[Stored data entries]
Lemma handle_lines_app l1 l2 d d' out :
  handle_lines file_resolver (l1 ++ l2) d = Return (true, d', out) ->
  exists d1 out1 out2, handle_lines file_resolver l1 d = Return (true, d1, out1) /\
    handle_lines file_resolver l2 d1 = Return (true, d', out2) /\ out = out1 +:+ out2.
Proof.
  revert d out; induction l1 as [|l l1 IH]; intros d out; cbn.
  { intros H. by exists d, "", out. }
  intros ([[b d1] o1] & H1 & H)%outcome_bind_Return. rewrite H1.
  destruct b; [|by simplify_eq]. apply outcome_bind_Return in H as ([[b2 d2] o2] & H2 & [= -> <- <-]).
  destruct (IH d1 o2 H2) as (d3 & out1 & out2 & H3 & H4 & ->).
  exists d3, (o1 +:+ out1), out2. cbn [mbind outcome_bind]. rewrite H3. cbn [mbind outcome_bind].
  by rewrite str_app_assoc.
Qed.

Lemma handle_client_chunks (chunks : list string) (buf : string) d d' out :
  handle_lines file_resolver (frame_all buf chunks).1 d = Return (true, d', out) ->
  running_ d' = true ->
  handle_client file_resolver ((RecvData <$> chunks) ++ [RecvEnds]) buf d =
    Return (ClientClosed, d', out).
Proof.
  revert buf d out; induction chunks as [|chunk chunks IH]; intros buf d out; cbn.
  { intros [= <- <-] ->. done. }
  destruct (frame buf chunk) as [lines rest]. specialize (IH rest).
  destruct (frame_all rest chunks) as [more rest']. cbn in *. intros H Hr.
  rewrite (handle_lines_running _ _ _ _ _ H Hr). cbn [negb].
  destruct (handle_lines_app _ _ _ _ _ H) as (d1 & out1 & out2 & -> & H2 & ->).
  cbn [mbind outcome_bind]. by rewrite (IH d1 out2 H2 Hr).
Qed.

(** C34 (requests are framed by newlines, however they arrive): cut the bytes a
    client sends at its newlines; whatever the sizes of the chunks in which
    recv delivers them, the client loop handles exactly the non-empty lines,
    in order, one reply each, and ignores the unterminated rest: if handling
    the lines one after the other goes through and leaves the daemon running,
    the loop ends when the client disconnects with the same daemon and the
    same replies sent. *)
Theorem handle_client_frames (chunks lines : list string) (rest : string) d d' out :
  str_concat chunks = str_concat (line_of <$> lines) +:+ rest ->
  Forall (fun l => no_newline l = true) lines -> no_newline rest = true ->
  handle_lines file_resolver (filter (fun l => str_empty l = false) lines) d = Return (true, d', out) ->
  running_ d' = true ->
  handle_client file_resolver ((RecvData <$> chunks) ++ [RecvEnds]) "" d =
    Return (ClientClosed, d', out).
Proof.
  intros Hchunks Hlines Hrest Hh Hr. apply handle_client_chunks; [|done].
  rewrite frame_all_from by done. unfold frame.
  by rewrite str_app_nil_l, Hchunks, split_lines_join.
Qed.
End Requests.

(** ** Start-up and the end of a stream *)
Section Life.
Context {E : Type} `{!IEnforcer E} {J : Type} `{!Json J}.
Context (file_resolver : FileResolver).
Implicit Types (d : Daemon E).

(** Starting the server: run refuses a socket path that does not fit
    sun_path before any system call; otherwise its first call removes whatever
    is at the socket path, before it can know whether another daemon serves
    there.  On success the daemon is running and the listening socket open; on
    every failure [running_] is unchanged, and once the socket exists it is
    closed; a failure after listening removes the socket file and the pid file
    too. *)
Theorem run_start_cleanup strerror create_enforcer read env d r d' calls :
  run_start (J:=J) file_resolver strerror create_enforcer read env d = Return (r, d', calls) ->
  let path := dcfg_socket_path (dmn_cfg d) in
  let pid := dcfg_pid_file (dmn_cfg d) in
  (calls = [] <-> (sun_path_size <= String.length path)%nat) /\
  (calls <> [] -> head calls = Some (CallUnlink path)) /\
  match r with
  | Ok _ => running_ d' = true /\ CallListen ∈ calls /\ CallCloseListen ∉ calls
  | Err _ =>
     running_ d' = running_ d /\
     (calls <> [] -> socket_errno env = None -> CallCloseListen ∈ calls) /\
     (CallListen ∈ calls -> listen_errno env = None ->
      exists before, calls = before ++ [CallCloseListen; CallUnlink path] ++
                               (if str_empty pid then [] else [CallUnlink pid]))
  end.
Proof.
  cbv zeta. unfold run_start. destruct (Nat.leb_spec sun_path_size (String.length (dcfg_socket_path (dmn_cfg d)))) as [Hle|Hlt].
  { intros [= <- <- <-]. split_and!; try done. by intros ?%elem_of_nil. }
  assert (forall x (l : list sys_call), x :: l = [] <->
            (sun_path_size <= String.length (dcfg_socket_path (dmn_cfg d)))%nat) as Hne
    by (intros; split; [done|lia]).
  destruct (socket_errno env) as [e|].
  { intros [= <- <- <-]. split_and!; try done. by rewrite !elem_of_cons, elem_of_nil; intros; naive_solver. }
  destruct (bind_errno env) as [e|].
  { intros [= <- <- <-]. split_and!; try done; [set_solver|].
    rewrite !elem_of_cons, elem_of_nil. naive_solver. }
  destruct (listen_errno env) as [e|].
  { intros [= <- <- <-]. split_and!; try done. set_solver. }
  intros ([started c] & _ & H)%outcome_bind_Return. cbn [app] in H.
  destruct started as [u|m]; injection H as <- <- <-; cbn [app ok_v]; split_and!; try done.
  - set_solver.
  - destruct (_ && _); set_solver.
  - set_solver.
  - intros _ _. eexists (CallUnlink _ :: CallSocket :: CallBind _ :: CallChmod _ _ :: CallListen ::
      (if negb (str_empty (dcfg_pid_file (dmn_cfg d))) && pid_file_opens env
       then [CallWritePid (dcfg_pid_file (dmn_cfg d))] else [])).
    cbn [app]. by destruct (str_empty (dcfg_pid_file (dmn_cfg d))).
Qed.

(** The end of a stream closes its descriptor twice: entering and leaving
    the streaming mode restores the registered clients, and closes the
    client's descriptor both in [enter_stream_mode] and in the destructor of
    the client object; between the two calls the number can have been reused
    for another connection. *)
Theorem stream_leave_closes_twice (id : nat) (fd : Z) d d1 :
  0 <= fd -> id ∉ (clients_ (controller_ d)).*1 -> id ∉ stream_clients_ d ->
  stream_enter id fd d = Return d1 ->
  stream_clients_ d1 = stream_clients_ d ++ [id] /\
  clients_ (controller_ (stream_leave id fd d1).1) = clients_ (controller_ d) /\
  stream_clients_ (stream_leave id fd d1).1 = stream_clients_ d /\
  (stream_leave id fd d1).2 = [fd; fd].
Proof.
  intros Hfd Hc Hs (client & _ & [= <-])%outcome_bind_Return. cbn. split_and!; [done| | |].
  - rewrite filter_app, filter_cons_False, app_nil_r by naive_solver. apply filter_all.
    apply Forall_forall. intros [i cl] Hin Heq. apply Hc, list_elem_of_fmap. by exists (i, cl).
  - rewrite filter_app, filter_cons_False, app_nil_r by naive_solver. apply filter_all.
    apply Forall_forall. intros i Hin Heq. by subst.
  - unfold client_destructor_closes. by rewrite (proj2 (Z.leb_le _ _) Hfd).
Qed.
End Life.

(** ** A concrete daemon over the null backend *)
Definition sample_load_request : jval :=
  VObject [("cmd", VString "load_policy"); ("policy", VObject [])].

Definition daemon_texts (text : string) : string + jval :=
  if String.eqb text "{}" then inr (@policy_json jval (jval_json no_texts) sample_json_policy)
  else if String.eqb text "1" then inr (VNumber 1)
  else if String.eqb text "load" then inr sample_load_request
  else inl "parse error".
Definition daemon_json : Json jval := jval_json daemon_texts.
Definition daemon_json_laws : @JsonLaws jval daemon_json := jval_laws daemon_texts.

WHAT IS NEEDED
Once you find the line with "the loop ends" in the entries above, output it and each line after it up to and including the line with "Forall (fun l", and nothing else.

ANSWER BOX
    the loop ends when the client disconnects with the same daemon and the
    same replies sent. *)
Theorem handle_client_frames (chunks lines : list string) (rest : string) d d' out :
  str_concat chunks = str_concat (line_of <$> lines) +:+ rest ->
  Forall (fun l => no_newline l = true) lines -> no_newline rest = true ->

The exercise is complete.